November 2014 letter
This has been a busy few weeks and only the second time I have physically posted anything on the website and it is a very rewarding and exciting experience. As I wrote in the welcome message to readers last month, for many years we have been blessed to have Jim McCool as our editor and now we are flying solo and I can testify that it feels great when your own post appears on the web page. I guess the gloss will wear off eventually but for now it feels good to be in the future at last.
The first piece I posted a couple of weeks ago is entitled ‘Back in the World’ and is a story from our trip to Aughrim in June. This was the latest in our series of ‘dry’ trips where we take people who have problems with alcohol and who have been helped by John Glynn and the Kairos Community Trust, to go back to Ireland sober. This can be a big deal for the many who feel that they have let down people at home and who had either stayed away unable to face their families and friends when things didn’t work or felt the need to be drunk in order to face their families when they did come home. The process often starts on the boat or on the boat train and these are triggers we know only too well but we also know that they can be faced with the help and support of a group.
I nicked the title from a Curtis Mayfield song about soldiers returning from Vietnam meeting their families for the first time after the horrors they had witnessed and it struck me as appropriate because in many ways these recovering drinkers are back in the word again after so long away and it is a chance to start afresh. This was certainly the case for some of the people on this trip and for some on every trip we do.
This month we got to meet Jimmy Deenihan (seen above with Caroline, Irish musician and Aisling volunteer) the Irish Minister for the Diaspora at a St. Mungo’s hostel in Chichester Rd in Kilburn. We felt the minister would need to meet some of Aisling’s clients in order to get an understanding of the work that we do and Chichester Rd is one of those places where after only a few minutes Mr Deenihan was chatting with older Irish men and women in an informal gathering in their own home. The hostel did us proud and put on some Irish music and a buffet of Irish snacks (red lemonade, Cidona, Kimberley and, Mikado etc.) During the visit the minister launched our new website and discussed with us our plans for the future of Aisling.
Our main target for the coming year is to get the key to the door of our very own Aisling Resettlement Centre during our 21st year. This has been a long held dream of Aisling and it looks like we have now taken a step nearer. Mr. Deenihan listened to our plans and offered to set up a meeting with the relevant departments in Ireland who could take our plan forward. For years now we have been advocating a home for Aisling clients who want to return to Ireland to live where they can receive the necessary support they will need to make a transition into permanent resettlement.
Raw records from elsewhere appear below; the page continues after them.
(* ===== verification/TurnFacts.v ===== *)
(** * The TURN client: its codec, its allocation, and what it hands on *)
From S2P Require Import Prelude Request Net Text Ext Concrete Model Planet Responses.
From S2P Require Import TransportHealth.
From S2P Require Import Frames AgentWorker Turn Samples FramesFacts.
#[local] Open Scope Z_scope.

(** ** Padding *)
Lemma padded_spec n : padded n = ((n + 3) / 4 * 4)%nat.
Proof.
  unfold padded. rewrite <-Z.ldiff_land. change 3 with (Z.ones 2) at 2.
  rewrite Z.ldiff_ones_r, Z.shiftl_mul_pow2, Z.shiftr_div_pow2 by lia. change (2 ^ 2) with 4.
  replace (Z.of_nat n + 3) with (Z.of_nat (n + 3)) by lia.
  rewrite <-(Nat2Z.inj_div _ 4), <-(Nat2Z.inj_mul _ 4). apply Nat2Z.id.
Qed.
Lemma padded_bounds n : (n ≤ padded n < n + 4)%nat ∧ (padded n mod 4 = 0)%nat.
Proof.
  rewrite padded_spec. pose proof (Nat.div_mod_eq (n + 3) 4). pose proof (Nat.mod_upper_bound (n + 3) 4).
  rewrite Nat.Div0.mod_mul. lia.
Qed.
Lemma padded_add a n : (a mod 4 = 0)%nat → padded (a + n) = (a + padded n)%nat.
Proof.
  intros Ha. apply Nat.Div0.mod_divides in Ha as [k ->]. rewrite !padded_spec.
  replace (4 * k + n + 3)%nat with (n + 3 + k * 4)%nat by lia.
  rewrite Nat.div_add by lia. lia.
Qed.
Lemma padded_pad n : padded n = (n + (4 - n mod 4) mod 4)%nat.
Proof.
  rewrite padded_spec. pose proof (Nat.div_mod_eq n 4) as Hn. pose proof (Nat.mod_upper_bound n 4).
  revert Hn. set (q := (n / 4)%nat). set (m := (n mod 4)%nat) in *. clearbody q m. intros ->.
  replace (4 * q + m + 3)%nat with (m + 3 + q * 4)%nat by lia. rewrite Nat.div_add by lia.
  assert (m = 0 ∨ m = 1 ∨ m = 2 ∨ m = 3)%nat as [->|[->|[->| ->]]] by lia; cbn; lia.
Qed.

(** ** Writing *)
Definition aligned (bs : bytes) : Prop := (length bs mod 4 = 0)%nat.
Lemma length_padded_attribute k v : length (stun_attribute k v) = (4 + padded (length v))%nat.
Proof. rewrite length_stun_attribute, padded_pad. lia. Qed.
Lemma stun_attribute_aligned k v : aligned (stun_attribute k v).
Proof.
  unfold aligned. rewrite length_padded_attribute. destruct (padded_bounds (length v)) as [_ Hp].
  by rewrite Nat.Div0.add_mod, Hp.
Qed.
Lemma aligned_app a b : aligned a → aligned b → aligned (a ++ b).
Proof. unfold aligned. intros Ha Hb. by rewrite length_app, Nat.Div0.add_mod, Ha, Hb. Qed.
Lemma append_attribute_Ok target k v bs :
  aligned target → append_attribute target k v = Ok bs →
  bs = target ++ stun_attribute k v ∧ len v ≤ 65535.
Proof.
  intros Ht. unfold append_attribute, bail_if. destruct (65535 <? len v) eqn:Hv; [done|].
  apply Z.ltb_ge in Hv. rewrite bind_ret. cbv zeta. intros <-%Ok_inj. split; [|done].
  set (l := be_bytes 2 k ++ be_bytes 2 (len v) ++ v).
  assert (length l = (4 + length v)%nat) as Hl by (unfold l; rewrite !length_app, !length_be_bytes; lia).
  unfold zero_resized. rewrite length_app, Hl.
  rewrite padded_add, padded_add by done. destruct (padded_bounds (length v)) as [Hp _].
  rewrite take_ge by (rewrite length_app, Hl; lia). unfold stun_attribute, l. rewrite <-!(assoc_L (++)).
  do 4 f_equal. rewrite padded_pad. f_equal. lia.
Qed.
Lemma append_attributes_Ok l body bs :
  aligned body → append_attributes body l = Ok bs →
  bs = body ++ attributes l ∧ aligned bs ∧ Forall (λ a, len a.2 ≤ 65535) l.
Proof.
  revert body. induction l as [|[k v] l IH]; intros body Hb; cbn [append_attributes].
  - intros [= <-]. unfold attributes. cbn. by rewrite app_nil_r.
  - intros (target & Ht & Hr)%bind_Ok. apply append_attribute_Ok in Ht as [-> Hv]; [|done].
    apply IH in Hr as (-> & Ha & Hl); [|by apply aligned_app, stun_attribute_aligned].
    split_and!; [|done|by constructor]. unfold attributes. cbn. by rewrite <-(assoc_L (++)).
Qed.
We have met with ministers and department heads in Environment, Social Welfare, Health and Foreign Affairs over the years and all of them have passed the buck on to another department. Minister Deenihan recognised this problem and promised to put together a round table meeting with people who could make decisions – one way or the other.
The Green Tie Ball (http://www.thegreentieball.co.uk/) is a very smart fundraising event held every year by health service professionals in aid of the Irish community in London and this year it was held to raise money for Aisling at the Park Plaza Riverbank hotel on the Thames just downriver from the Houses of Parliament and the London Eye (quite near to MI5 headquarters too). It was a great night which raised much needed funds for Aisling to continue with our unique services.
At the time of writing we have just successfully completed our annual Race Night at the Sheephaven Bay pub (http://www.sheephavenbaycamden.co.uk/whats-on/) in Camden Town. Our host, Pat Logue has been raising funds for Aisling for 20 years and back in the early days when he got his first late license as manager of the Oxford Arms on Camden High St, he started charging customers a £1 discretionary donation to Aisling to get into his pub after 11 o’clock. These days Pat runs one of the best bars in Camden with very loyal locals and great staff. We had a grand night, with raucous racing and boisterous betting with many friends of Aisling and the Sheephaven and we raised a lot of money, enough to pay for a whole supported trip. Pat has also secured tickets for next year’s rugby World Cup which we will be raffling over the coming months.
We are also very pleased to be a favoured charity of the British Irish Trading Alliance (http://www.bita.ie/) and have attended a number of their networking events at the Rising Sun pub near St Pauls in the City (http://www.citypubs.co.uk/pubs/therisingsun.html) with Paul Whitwell the president of the alliance and tireless networker for Irish businesses and a great supporter of Aisling. We are looking forward to continuing the association with BITA into the New Year.
Our next trip and our last one of 2014 is to Carlingford in Co. Louth in the North-East of Ireland which is an area we have neglected to visit since our third outing back in 1996. On that trip we stayed in the beautiful Mourne Mountains near Castlewhellan enjoying the considerable hospitality of the border people. I am looking forward to our visit to Louth and also to writing about it and posting stories about our experiences here on the website in the next instalment of Aisling’s incredible adventures.